Good riddance to recession. That is what the statisticians effectively said yesterday when they published their quarterly economic growth numbers. But there was little cause for celebration to be found in the national accounts data, for two reasons.
First off, the picture the figures paint of the economy in the second quarter was mixed, more of which anon. More seriously still, they show that the most important single number in the national accounts as far as the Government’s budgetary calculus is concerned is significantly off target.
That figure is GDP in cash terms (ie not adjusted for inflation). The Government’s own budget shortfall is expressed as a percentage of this figure. If the figure is lower than expected then the deficit-to-GDP ratio rises, even if the Government successfully hits its own tax and spending targets (which in itself is still far from assured).
Currently, the Government believes that the deficit as a percentage of GDP will be 7.4 per cent this year, just below the ceiling of 7.5 per cent that Ireland cannot go above under the terms of its bailout and wider EU commitments.
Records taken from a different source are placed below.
(* ===== verification/MkSocket.v ===== *)
(** * mk_socket.c: the address of a peer *)
From S2P Require Import Prelude CString MkTypes.
Local Open Scope Z_scope.

(** What the system tells about the peer of a socket: the address with its
    family, and its text in a buffer of the given size. *)
Inductive sockaddr := AF_INET (addr : Z) | AF_INET6 (addr : Z) | AF_OTHER.
Class PeerNames := {
  peer_name : list event -> Z -> option sockaddr;
  addr_text : sockaddr -> Z -> option bytes
}.

Definition INET6_ADDRSTRLEN : Z := 46.

(** The result, the buffer and the length stored; the buffer has at least
    [size] bytes. The address of another family leaves it as it was. *)
Definition mk_socket_ip_str `{PeerNames} (socket_fd : Z) (buf : bytes) (size : Z) : M (option (bytes * Z)) :=
  t ← gets w_trace;
  match peer_name t socket_fd with
  | None => mret None
  | Some addr =>
    let written :=
      match addr with
      | AF_INET _ | AF_INET6 _ => match addr_text addr size with Some text => Some (bwrite buf 0 (text ++ [0])) | None => None end
      | AF_OTHER => Some (Some buf)
      end in
    match written with
    | None => mret None
    | Some buf => buf ← lift buf; n ← lift (strlen buf); mret (Some (buf, n))
    end
  end.

(** The system knows the peer of the socket by this text, which fits the buffer. *)
Definition peer_text `{PeerNames} (w : world) (socket : Z) (ip : bytes) : Prop :=
  exists a, peer_name (w_trace w) socket = Some a /\ match a with AF_INET _ | AF_INET6 _ => True | AF_OTHER => False end /\
    addr_text a (INET6_ADDRSTRLEN + 1) = Some ip /\ 0 ∉ ip /\ (length ip < 47)%nat.

Definition peer_buffer (ip b : bytes) : bytes := ip ++ 0 :: drop (length ip + 1) b.

Lemma mk_socket_ip_str_run `{PeerNames} w socket ip b :
  peer_text w socket ip -> length b = 47%nat ->
  mk_socket_ip_str socket b (INET6_ADDRSTRLEN + 1) w = Some (Some (peer_buffer ip b, Z.of_nat (length ip)), w).
Proof.
  intros (a & Ha & Hfam & Ht & H0 & Hl) Hlb.
  assert (Hw : bwrite b 0 (ip ++ [0]) = Some (peer_buffer ip b)).
  { unfold bwrite. rewrite length_app. cbn [length]. replace (_ && _) with true by zb. cbn [take Z.to_nat app]. rewrite <- app_assoc. reflexivity. }
  assert (Hs : strlen (peer_buffer ip b) = Some (Z.of_nat (length ip))) by (apply strlen_cstr; split; [by eexists|done]).
  unfold mk_socket_ip_str. erewrite bind_run by reflexivity. rewrite Ha.
  destruct a; try done; rewrite Ht; cbv zeta; (erewrite lift_run by exact Hw); (erewrite lift_run by exact Hs); reflexivity.
Qed.

Lemma peer_buffer_length ip b : (length ip < 47)%nat -> length b = 47%nat -> length (peer_buffer ip b) = 47%nat.
Proof. intros H Hb. unfold peer_buffer. rewrite length_app. cbn [length]. rewrite length_drop. lia. Qed.

(** Peers of this machine, for the examples. *)
Definition local_peer : PeerNames := {| peer_name := fun _ _ => Some (AF_INET 1); addr_text := fun _ _ => Some (lit "127.0.0.1") |}.
Definition lib_library : library := fun A s =>
  match s in symbol A return option A with
  | Sym_plugin_info => Some {| pi_shortname := clit "liana"; pi_name := Some (clit "liana"); pi_version := Some (clit "1"); pi_hooks := MK_PLUGIN_NETWORK_IO |}
  | Sym_mkp_init => Some (fun _ => 0)
  | Sym_mkp_exit => Some tt
  | Sym_mkp_network_io_server => Some (fun _ _ => mret 6)
  | _ => None
  end.
Definition lib_dlopen (path : bytes) : option library := if bool_decide (path = clit "/lib/monkey-liana.so") then Some lib_library else None.
Definition mime_rows : config_text :=
  [ (lit "MIMETYPES", map (fun n => (lit n, lit "text/plain"))
      ["a"; "b"; "c"; "d"; "e"; "f"; "g"; "h"; "i"; "j"; "txt"]%string) ].
Definition lib_start : StartSys :=
  {| fopen_read := fun path => if bool_decide (path = clit "/etc/monkey.mime") then Some (render (lit "    ") mime_rows) else None;
     stat_exists := fun _ => true; sys_readdir := fun _ => None; nprocs := 1; rlim_cur := 1024; VERSION := lit "1"; OS := lit "Linux" |}.
#[local] Abbreviation example_init :=
  (@mklib_init example_env lib_start lib_dlopen (clit "/etc") (clit "/lib") None 8080 1 None example_world).

(** A host is added, then the library is started with one worker. *)
Definition example_calls (lb : lib) : option lib :=
  '(_, lb) ← mklib_vhost_config (clit "a") [VInt MKV_SERVERNAME; VStr (clit "A.org www.a.org"); VInt 0] lb;
  '(_, lb) ← mklib_start [Some (4, 100)] lb;
  Some lb.
(** The socket of the shell. *)
Definition cheetah_server : option bytes :=
  '(path, _) ← mk_string_build (lit "/tmp/cheetah." ++ int (k_serverport (sv_config v))); Some path.

Definition mk_cheetah_cmd_status : W unit :=
  let k := sv_config v in
  mk_cheetah_write (lit "Monkey Version     : " ++ sv_version v ++ nl);;
  conf ← liftW (show (k_serverconf k));
  mk_cheetah_write (lit "Configutarion path : " ++ conf ++ nl);;
  mk_cheetah_write (lit "Cheetah! mode      : ");;
  (if sv_mode v =? LISTEN_STDIN then mk_cheetah_write (lit "STDIN" ++ nl)
   else server ← liftW cheetah_server; server ← liftW (cstr server); mk_cheetah_write (lit "SERVER @ " ++ server ++ nl));;
  mk_cheetah_write (lit "Process ID         : " ++ int (sv_pid v) ++ nl);;
  mk_cheetah_write (lit "Process User       : ");;
  mk_cheetah_write (sv_user v ++ nl);;
  mk_cheetah_write (lit "Server Port        : " ++ int (k_serverport k) ++ nl);;
  mk_cheetah_write (lit "Worker Threads     : " ++ int (k_workers k) ++ lit " (per configuration: " ++ int (k_workers k) ++ lit ")" ++ nl ++ nl).

(** What a command does to its caller: it goes on, the connection is closed
    (-1), or the thread ends. *)
Inductive cmd_result := Next | Close | ThreadExit.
But the current projection is based on cash GDP in 2013 of €167.9 billion, a solid 2.6 per cent increase on 2012. Folk in the department must have been shaking their heads yesterday when they saw cash GDP in the first half of 2013 at a mere €81 billion. Year on year, that amounts to a rate of contraction almost as large as expected rate of growth.
Given that cash GDP growth has been anaemic over the past two years (see the first chart), and is unlikely to be surging now, it will almost certainly not reach the full year projection.
That means that there is now a big risk that the 7.5 per cent ceiling for this year will be breached, even if the expenditure containment targets are achieved and revenues remain on target.
All of this will merely add to tensions within the cabinet and between the Government and the troika as some in the Coalition seek to row back on the €3.1 billion adjustment previously committed to for Budget 2014.
If there are many questions surrounding budgetary issues, what did yesterday’s figures say about what’s going on in the wider economy?
Here, too, there are more than a few conundrums, with different measures of activity showing different trends (see the second chart). The State’s statisticians highlighted yet another conundrum yesterday.
Output and employment are the main indicators of economic activity that economists watch. GDP is usually the best measure of the former, while the numbers at work tell the story on employment. Normally, the two are closely correlated.
But that correlation sometimes breaks down. Jobless growth (ie rising GDP without employment gains) is a not infrequent phenomenon in developed economies. It happened in the Irish economy in the 1990s.
Much less usual is employment growth in the absence of GDP growth. But that is what has been happening here over the past year or so.
Two weeks ago, the Central Statistics Office reported yet another quarter of jobs growth. Since the post-crisis trough in employment in the second quarter of 2012, the numbers at work grew by 1.9 per cent.
Comparison with peers shows just how strong this was. Last Friday, the EU’s statistical agency produced jobs figures for the 28-member bloc. They showed that over the same period only Estonia and Malta enjoyed stronger employment growth.
Statisticians are scratching their heads about this. Yesterday they said they might have to revise the GDP number, the jobs numbers or possibly both.